A deckchair by the pool or croissants at a sidewalk cafe? If you're thinking about escaping winter, how does drinking sangria in Spain sound? Or how about island hopping in the Greek Isles?
This could be the year to skip Fiji and take a jaunt to Europe, with airfares low and the strong dollar still stretching a long, long way.
I found myself on a recent visit repeatedly saying "Wow, that's cheap", with everything from coffee to clothes to be found for less; a sharp contrast to all the times I have gasped in horror upon doing the conversion.
We are heading into the peak season for travel to Europe, yet fares are being advertised for less than $1500 return, putting them below the level of many of the early-bird specials released late last year.
You need to be flexible with dates and locations to pick up the bargains, but they're definitely out there.
The chief executive of Travelscene American Express in Sydney, Mike Thompson, says even with the recent dip in the dollar, travel to Europe is cheaper than it has been for a "very, very long time".
"What may have once been 'the trip of a lifetime' has become a reality," Thompson says.
Examples of deals in the market include an eight-day, all-inclusive European river cruise from NZ$3430 a person and a nine-day coach tour with accommodation and most meals from about $2000 a person.
General manager of the website lastminute.com.au Kirsty Labruniy says flexibility is key to picking up a great deal, not just with travel dates, but also with alternative airports.
"If you start in Amsterdam, or Paris even, they have some of the best specials," Labruniy says.
Alternative airports often have lower taxes as well as lesser demand, making fare specials more readily available.
Once in Europe, Labruniy says travellers should make the most of cheap flights around the continent but beware of baggage charges.
She also warns travellers to check the location of each airport, as the cost of transfers can negate the savings on the flight.
"Barcelona, for example, has three airports, but only one is near the city. This might still work for you, but it's worth checking the cost to reach the city centre."
Timing your trip
While Europe has an overall peak season in July and August, the most expensive times can vary, region to region. The best time to visit Central and Eastern Europe is July and August, with accommodation more expensive in May and September.

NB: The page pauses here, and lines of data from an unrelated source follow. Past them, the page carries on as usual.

(** ** Models, their attachment types and their clients *)

(** X24. Every attachment type that [_Shared.__init__] lets a model
    accept has a branch of its own in [_attachment]: it is a PDF or an
    image, accepted by vision models only, or it is audio, accepted by
    audio models only, and then the format named is right for it,
    [wav] for [audio/wav] and [mp3] for [audio/mpeg].  So the part of
    an accepted attachment is never built by the fallback for unknown
    types, and a model with neither vision nor audio accepts nothing. *)
Theorem accepted_types_have_their_own_part (vision audio : bool) (attachment : Attachment) :
  att_type attachment ∈ init_attachment_types vision audio ->
  (vision = true /\ is_pdf attachment || is_image attachment = true) \/
  (audio = true /\ is_audio attachment = true /\
   ((att_type attachment = "audio/wav" /\ audio_format attachment = "wav") \/
    (att_type attachment = "audio/mpeg" /\ audio_format attachment = "mp3"))).
Proof.
  unfold init_attachment_types, is_pdf, is_image, is_audio, audio_format.
  rewrite elem_of_app. intros [Hv|Ha].
  - left. destruct vision; [|by apply elem_of_nil in Hv]. split; [done|].
    unfold vision_types in Hv. rewrite !elem_of_cons, elem_of_nil in Hv.
    destruct Hv as [->|[->|[->|[->|[->|[]]]]]]; reflexivity.
  - right. destruct audio; [|by apply elem_of_nil in Ha]. split; [done|].
    unfold audio_types in Ha. rewrite !elem_of_cons, elem_of_nil in Ha.
    destruct Ha as [->|[->|[]]]; (split; [reflexivity|]); [left|right]; by split.
Qed.

Lemma accepted_types_have_their_own_part_witness :
  (false = true /\ is_pdf wave || is_image wave = true) \/
  (true = true /\ is_audio wave = true /\
   ((att_type wave = "audio/wav" /\ audio_format wave = "wav") \/
    (att_type wave = "audio/mpeg" /\ audio_format wave = "mp3"))).
Proof.
  apply (accepted_types_have_their_own_part false true wave).
  apply list_elem_of_In. simpl. tauto.
Defined.

Section Clients.
Variable get_key : value -> result value.
Variable show_responses : option string.

End Clients.




Lemma register_each_app (good : list value) (made : list Registration)
    (rest : list value) :
  mapM extra_model_registration good = Ok made ->
  register_each (good ++ rest) = (made ++ (register_each rest).1, (register_each rest).2).
Proof.
  revert made. induction good as [|entry good IH]; intros made.
  - intros [= <-]. simpl. by destruct (register_each rest).
  - simpl. unfold mbind, result_bind.
    destruct (extra_model_registration entry) as [registration|]; [|done].
    destruct (mapM extra_model_registration good) as [made'|]; [|done].
    intros [= <-]. rewrite (IH made' eq_refl). done.
Qed.

(** X26. How the extra models are read.  A file that holds nothing
    ([yaml.safe_load] returns [None]) raises a [TypeError], and so does
    an entry that is not a dict.  An entry must have [model_id] and [model_name]: the first of
    the two that is missing raises a [KeyError].  The entries are
    registered in order, one by one: those before an entry that raises
    have been registered when the exception leaves, those after never
    are; and when no entry raises, every entry is registered. *)
Theorem extra_models_are_registered_up_to_the_first_error :
  register_extra_models VNone = ([], Some TypeError) /\
  (forall entry,
     dict_mem "model_id" entry = false ->
     extra_model_registration (VDict entry) = Err (KeyError "model_id")) /\
  (forall entry,
     dict_mem "model_id" entry = true -> dict_mem "model_name" entry = false ->
     extra_model_registration (VDict entry) = Err (KeyError "model_name")) /\
  (forall entry,
     (forall d, entry <> VDict d) -> extra_model_registration entry = Err TypeError) /\
  (forall good made bad e rest,
     mapM extra_model_registration good = Ok made ->
     extra_model_registration bad = Err e ->
     register_extra_models (VList (good ++ bad :: rest)) = (made, Some e)) /\
  (forall entries made,
     mapM extra_model_registration entries = Ok made ->
     register_extra_models (VList entries) = (made, None)).
Proof.
  split; [done|]. split; [|split; [|split; [|split]]].
  - intros entry Hm. unfold extra_model_registration, subscript.
    apply dict_mem_false_get in Hm. by rewrite Hm.
  - intros entry Hi Hn. unfold extra_model_registration, subscript.
    apply dict_mem_get in Hi as [model_id Hi]. apply dict_mem_false_get in Hn.
    by rewrite Hi, Hn.
  - intros [a|l|d] Hd; [done|done|]. by destruct (Hd d).
  - intros good made bad e rest Hg Hb. unfold register_extra_models. simpl.
    rewrite (register_each_app good made _ Hg). simpl. rewrite Hb. simpl.
    by rewrite app_nil_r.
  - intros entries made Hm. unfold register_extra_models. simpl.
    pose proof (register_each_app entries made [] Hm) as H. rewrite app_nil_r in H.
    rewrite H. simpl. by rewrite app_nil_r.
Qed.

Lemma extra_models_are_registered_up_to_the_first_error_witness :
  exists made,
    mapM extra_model_registration [local_entry] = Ok made /\
    register_extra_models (VList ([local_entry] ++ VDict [("model_id", VStr "x")] :: []))
    = (made, Some (KeyError "model_name")).
Proof.
  eexists. split; [reflexivity|].
  pose proof extra_models_are_registered_up_to_the_first_error as (_ & _ & _ & _ & H & _).
  apply H; reflexivity.
Defined.

(** ** The identity of the tool calls of a streamed reply *)

Local Open Scope nat_scope.

Lemma first_deltas_snoc (deltas : list ChoiceDeltaToolCall) (d : ChoiceDeltaToolCall) :
  forall seen,
    first_deltas seen (deltas ++ [d])
    = first_deltas seen deltas
      ++ (if delivered (tcd_index d) (seen ++ deltas) then [] else [d]).
Proof.
  induction deltas as [|x deltas IH]; intros seen; simpl.
  - by rewrite !app_nil_r.
  - rewrite IH, <- !app_assoc. done.
Qed.

Lemma call_identity_set_arguments (a : string) (d : ChoiceDeltaToolCall) :
  call_identity (set_arguments a d) = call_identity d.
Proof. unfold call_identity, set_arguments. simpl. by destruct (tcd_function d). Qed.

Lemma identified_step (seen : list ChoiceDeltaToolCall) (ds : Deltas)
    (d : ChoiceDeltaToolCall) (f : ChoiceDeltaToolCallFunction) :
  folded seen ds -> identified seen ds -> tcd_function d = Some f ->
  exists ds',
    tool_call_step {| objects := objects ds ++ [d];
                      tool_calls_by_index := tool_calls_by_index ds |}
                   (length (objects ds)) = Ok ds' /\
    folded (seen ++ [d]) ds' /\ identified (seen ++ [d]) ds'.
Proof.
  intros Hfolded Hid Hf.
  destruct (folded_step seen ds d f Hfolded Hf) as (ds' & Hstep & Hfolded').
  exists ds'. split; [done|]. split; [done|].
  pose proof Hfolded as [Hlen Hall].
  pose proof (delivered_entry seen ds (tcd_index d) Hfolded) as Hdel.
  unfold identified in *. rewrite first_deltas_snoc. simpl.
  destruct (index_get (tcd_index d) (tool_calls_by_index ds)) as [t|] eqn:Hget.
  - pose proof (Hall (tcd_index d)) as Hd. rewrite Hdel in Hd. simpl in Hd.
    destruct Hd as (t' & o & fo & Ht' & Ho & Hio & Hfo & Hb). rewrite Hget in Ht'.
    injection Ht' as <-.
    rewrite (tool_call_step_old _ _ d o f fo t _ Hf Hget Ho Hfo Hb) in Hstep.
    injection Hstep as <-. rewrite Hdel, app_nil_r. cbn [objects tool_calls_by_index].
    eapply Forall2_impl; [exact Hid|]. intros [i l] d0 [Hi (o0 & Ho0 & Hc)].
    split; [done|]. simpl in *.
    rewrite lookup_app_l by (rewrite length_alter; by eapply lookup_lt_Some).
    destruct (decide (l = t)) as [->|Hne].
    + rewrite list_lookup_alter_eq, Ho0. simpl. eexists. split; [done|].
      by rewrite call_identity_set_arguments.
    + rewrite list_lookup_alter_ne by done. eauto.
  - rewrite (tool_call_step_new _ _ d f Hf Hget) in Hstep.
    injection Hstep as <-. rewrite Hdel. cbn [objects tool_calls_by_index].
    apply Forall2_app.
    + eapply Forall2_impl; [exact Hid|]. intros [i l] d0 [Hi (o0 & Ho0 & Hc)].
      split; [done|]. simpl in *. exists o0. split; [|done].
      by rewrite lookup_app_l by (by eapply lookup_lt_Some).
    + constructor; [|constructor]. split; [done|]. simpl. eexists.
      split; [by rewrite list_lookup_middle|]. by rewrite call_identity_set_arguments.
Qed.

Lemma tool_calls_loop_identified (deltas : list ChoiceDeltaToolCall) :
  forall seen ds,
    folded seen ds -> identified seen ds ->
    forallb has_function deltas = true ->
    exists ds', tool_calls_loop ds deltas = Ok ds' /\
                folded (seen ++ deltas) ds' /\ identified (seen ++ deltas) ds'.
Proof.
  induction deltas as [|d deltas IH]; intros seen ds Hfolded Hid Hfn.
  - exists ds. by rewrite app_nil_r.
  - simpl in Hfn. apply andb_prop in Hfn as [Hf Hrest]. unfold has_function in Hf.
    destruct (tcd_function d) as [f|] eqn:Hfd; [|done].
    destruct (identified_step seen ds d f Hfolded Hid Hfd) as (ds1 & Hstep & Hfolded1 & Hid1).
    destruct (IH (seen ++ [d]) ds1 Hfolded1 Hid1 Hrest) as (ds' & Hloop & Hfolded' & Hid').
    exists ds'. simpl. rewrite Hstep. simpl. split; [done|].
    by rewrite <- app_assoc in Hfolded', Hid'.
Qed.

Lemma tool_calls_loop_no_function (deltas : list ChoiceDeltaToolCall) :
  forall seen ds,
    folded seen ds ->
    forallb has_function deltas = false ->
    tool_calls_loop ds deltas = Err AttributeError.
Proof.
  induction deltas as [|d deltas IH]; intros seen ds Hfolded Hfn; [done|].
  simpl in Hfn |- *. unfold has_function in Hfn at 1.
  destruct (tcd_function d) as [f|] eqn:Hfd.
  - destruct (folded_step seen ds d f Hfolded Hfd) as (ds1 & Hstep & Hfolded1).
    rewrite Hstep. simpl. by apply (IH (seen ++ [d])).
  - unfold tool_call_step, get_arguments. cbn [objects].
    by rewrite list_lookup_middle, Hfd.
Qed.

Lemma identified_values (seen : list ChoiceDeltaToolCall) (ds : Deltas) :
  identified seen ds ->
  map call_identity (values ds) = map call_identity (first_deltas [] seen).
Proof.
  unfold identified, values.
  induction 1 as [|[i l] d dict firsts [Hi (o & Ho & Hc)] _ IH]; [done|].
  change (omap (fun il => objects ds !! il.2) ((i, l) :: dict))
    with (match objects ds !! l with
          | Some y => y :: omap (fun il => objects ds !! il.2) dict
          | None => omap (fun il => objects ds !! il.2) dict
          end).
  simpl in Ho. rewrite Ho. cbn [map]. by rewrite Hc, IH.
Qed.

Local Close Scope nat_scope.

Lemma aggregated_identities (deltas : list ChoiceDeltaToolCall) :
  match tool_calls_loop no_deltas deltas with
  | Ok ds =>
      forallb has_function deltas = true /\
      map call_identity (values ds) = map call_identity (first_deltas [] deltas)
  | Err e => e = AttributeError /\ forallb has_function deltas = false
  end.
Proof.
  assert (folded [] no_deltas) as Hf0 by (by split).
  assert (identified [] no_deltas) as Hi0 by constructor.
  destruct (forallb has_function deltas) eqn:Hfn.
  - destruct (tool_calls_loop_identified deltas [] no_deltas Hf0 Hi0 Hfn)
      as (ds & -> & _ & Hid). split; [done|]. by apply identified_values.
  - by rewrite (tool_calls_loop_no_function deltas [] no_deltas Hf0 Hfn).
Qed.

Lemma make_tool_call_name (d : ChoiceDeltaToolCall) (tc : ToolCall) :
  make_tool_call d = Ok tc ->
  call_name tc = ((call_identity d).1.2, (call_identity d).2).
Proof.
  unfold make_tool_call, call_name, call_identity.
  destruct (tcd_function d) as [f|]; [|done]. simpl.
  destruct (Json.loads _) as [arguments|]; [|done]. simpl. by intros [= <-].
Qed.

Istanbul and Athens are also cheaper in August, as many people are heading to the beach instead.
The Greek islands, however, are busy and expensive in July and August, so it's better for the bargain hunter to visit in May or June.
Lastminute.com.au recommends looking for apartments as an alternative to hotels, especially for those travelling in a group.
European hotels are not only "a little squeezier" than what the average Australian traveller may be used to, but there are considerable savings to be found in doing some self-catering, even if it is only one meal a day.
Labruniy says travellers should also do their research on what events are coming up in their destination. This will enable them to avoid paying premiums on accommodation.
Tours on the cheap
Online information and mobile phone apps have made it much easier for travellers to skip expensive day tours and do their own thing, Labruniy says.
"It's easier than ever to be an independent traveller," she says, and recommends looking up lists such as the top 10 things to do in a city or downloading maps for walking tours, so you can take yourself.
"You don't have to stalk a tour group any more; there are easier ways to be cheap," she says.
Labruniy says travellers can also research public transport routes online. Often there's benefit in buying a swipe card or pass for getting around rather than paying per trip.
"Avoid restaurants on the main squares," Labruniy says about finding meals abroad.
"Head down the side streets or try to find out where the locals eat, as that will be the best food without the big prices."
Labruniy says making savings on tours and other aspects of your trip can give you greater freedom to eat out and experience the local scene.
"You've gone all the way to Europe, so you need to splash out on some things," she says.